Peniel is a Hebrew name of profound biblical weight, drawn directly from the Book of Genesis. It means "face of God" — a compound of "peni" (face or presence) and "El" (God). The name enters the scriptural record in Genesis 32:30, when the patriarch Jacob, having wrestled through the night with a mysterious divine figure at a ford of the Jabbok River, names the place Peniel: "For I have seen God face to face, and yet my life has been delivered."
The name thus carries an immediate association with spiritual encounter, perseverance through struggle, and survival at the threshold of the sacred. Throughout the Hebrew Bible, Peniel appears both as a place name and, more rarely, as a personal name for descendants of the tribe of Judah and Benjamin. It has remained in continuous use in Jewish communities and among Christians who favor Old Testament names of direct theological meaning.

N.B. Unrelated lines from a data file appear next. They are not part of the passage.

(* ===== verification/WtTokenSpec.v ===== *)
(** What the client's token check accepts, and the agreement with authverify's WorkloadVerifier. *)
From S2P Require Import Prelude Regex Json JsonDecoder GoTime Decimal GoStrings Base64 AuthJson AuthToken AuthTokenSpec AuthReview WtObject WtToken.

Module WtTokenSpec.
Import Json GoTime GoStrings AuthJson Token TokenSpec WtToken.

(** ** Positive integers in JSON *)

Lemma dec_value_dec s : dec_value s = Decimal.dec s.
Proof.
  unfold dec_value, Decimal.dec. generalize 0%Z. induction s as [|c s IH]; intros a; [reflexivity|].
  cbn [chars foldl Decimal.dec_acc]. rewrite IH. reflexivity.
Qed.

Lemma dec_acc_low s a : (0 <= a)%Z -> Forall (fun c => is_digit c = true) (chars s) ->
  (a * 10 ^ Z.of_nat (String.length s) <= Decimal.dec_acc a s)%Z.
Proof.
  revert a. induction s as [|c s IH]; intros a Ha H; cbn [chars Decimal.dec_acc String.length] in *; [simpl; lia|].
  apply Forall_cons in H as [Hc Hs]. apply Decimal.digit_range in Hc. etransitivity; [|apply IH; [lia | exact Hs]].
  rewrite Nat2Z.inj_succ, Z.pow_succ_r by lia. nia.
Qed.

Lemma digits_head s : Forall (fun c => is_digit c = true) (chars (digits s).1).
Proof.
  induction s as [|c s IH]; [constructor|]. cbn [digits]. destruct (is_digit c) eqn:E; [|constructor].
  destruct (digits s) as [d t]. cbn in *. constructor; assumption.
Qed.

Lemma lex_int_shape s i r : lex_int s = Some (i, r) -> Decimal.canonical i.
Proof.
  unfold lex_int. destruct s as [|c s]; [discriminate|]. destruct (Ascii.eqb_spec c "0") as [->|Hc]; [intros [= <- _]; left; reflexivity|].
  destruct (is_digit c) eqn:Ed; [|discriminate]. intros [= E]. cbn [digits] in E. rewrite Ed in E. destruct (digits s) as [d t] eqn:Es.
  injection E as <- _. right. exists c, d. split; [reflexivity|]. split.
  - unfold is_digit in Ed. apply Decimal.in_range_code in Ed. apply Decimal.in_range_code. change (code "0") with 48%N in Ed. change (code "1") with 49%N.
    assert (code c <> 48%N) by (intros E; apply Hc, code_inj; exact E). lia.
  - pose proof (digits_head s) as H. rewrite Es in H. exact H.
Qed.

(** ParseInt of a text without a sign is its value. *)
Lemma ParseInt_digits s k : Review.ParseInt s = Some k -> (1 <= k)%Z ->
  exists t, (s = t \/ s = String "+" t) /\ Forall (fun c => is_digit c = true) (chars t) /\ t <> "" /\ k = Decimal.dec t.
Proof.
  unfold Review.ParseInt. intros H Hk.
  assert (Hd : forall ds n, (if String.eqb ds "" || negb (forallb is_digit (chars ds)) then None
      else if (n <? min_int64)%Z || (max_int64 <? n)%Z then None else Some n) = Some k ->
      Forall (fun c => is_digit c = true) (chars ds) /\ ds <> "" /\ n = k).
  { intros ds n E. destruct (String.eqb_spec ds ""); [discriminate|]. destruct (forallb is_digit (chars ds)) eqn:Ef; [|discriminate].
    cbn [negb orb] in E. destruct (_ || _) in E; [discriminate|]. injection E as <-. split; [|auto].
    rewrite forallb_forall in Ef. apply Forall_forall. intros x Hx. apply Ef, list_elem_of_In, Hx. }
  assert (Hpos : forall ds, Forall (fun c => is_digit c = true) (chars ds) -> (0 <= Decimal.dec ds)%Z).
  { intros ds Hf. pose proof (dec_acc_low ds 0 ltac:(lia) Hf). unfold Decimal.dec. lia. }
  destruct s as [|c r]; [discriminate H|]. destruct (Ascii.eqb_spec c "-") as [->|].
  - apply Hd in H as (Hf & Hne & Hv). apply Hpos in Hf. lia.
  - destruct (Ascii.eqb_spec c "+") as [->|]; apply Hd in H as (Hf & Hne & <-); eauto 10.
Qed.
(** An exchange gives an entry exactly when the deployment's one subject was read from its file and
    the endpoint answered 200 with a whole JSON body of at most 16 KiB holding an access token, the
    type Bearer in any case, the issued type of a JWT and an integer expires_in in 1..300; the entry
    carries that token for the requested audience, a lifetime of expires_in seconds and the clock
    reading taken before the request was sent. The subject counts as refused only on a 400 answer in
    JSON whose error is invalid_grant. Nothing depends on the order a map is ranged in. *)
Theorem exchange_exact s audience actions k :
  order k ≡ₚ targets ->
  (forall e, exchange s audience actions k = Ok e <->
     exists contentType body token seconds, asked s audience actions k (Answer 200 contentType body false) /\
       String.length body <= maxAnswerBytes /\ answer_doc contentType body token seconds /\
       e = mkEntry token audience (start k) (seconds * Second)%Z zero_time zero_time zero_time) /\
  (exchange s audience actions k = Err ErrExchangeRefused <->
     exists contentType body v, asked s audience actions k (Answer 400 contentType body false) /\
       String.length body <= maxAnswerBytes /\ isJSON ParseMediaType contentType = true /\ document false body v /\
       Review.bind_struct SimpleFold (fun _ v s => Jwks.bind_string v s) ["error"] v EmptyString = Some "invalid_grant").
Proof.
  intros Ho. split; [intros e; apply exchange_ok; exact Ho|]. apply exchange_refused.
Qed.
End AnswerSpec.

End WtExchange.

In parts of West Africa and the Caribbean, where biblical names became deeply embedded in cultural identity through missionary influence, Peniel found a warm welcome as a name conferring divine blessing. In modern usage, Peniel sits at the intersection of the antique and the resonant. It is rare enough to feel distinctive yet grounded in one of the most dramatic scenes in religious literature.
Parents drawn to it often seek a name that carries a story — of wrestling with difficulty, of encountering something greater than oneself, and of emerging transformed. Its three syllables carry an almost musical solemnity, and it translates across languages with little distortion, making it a quietly global name.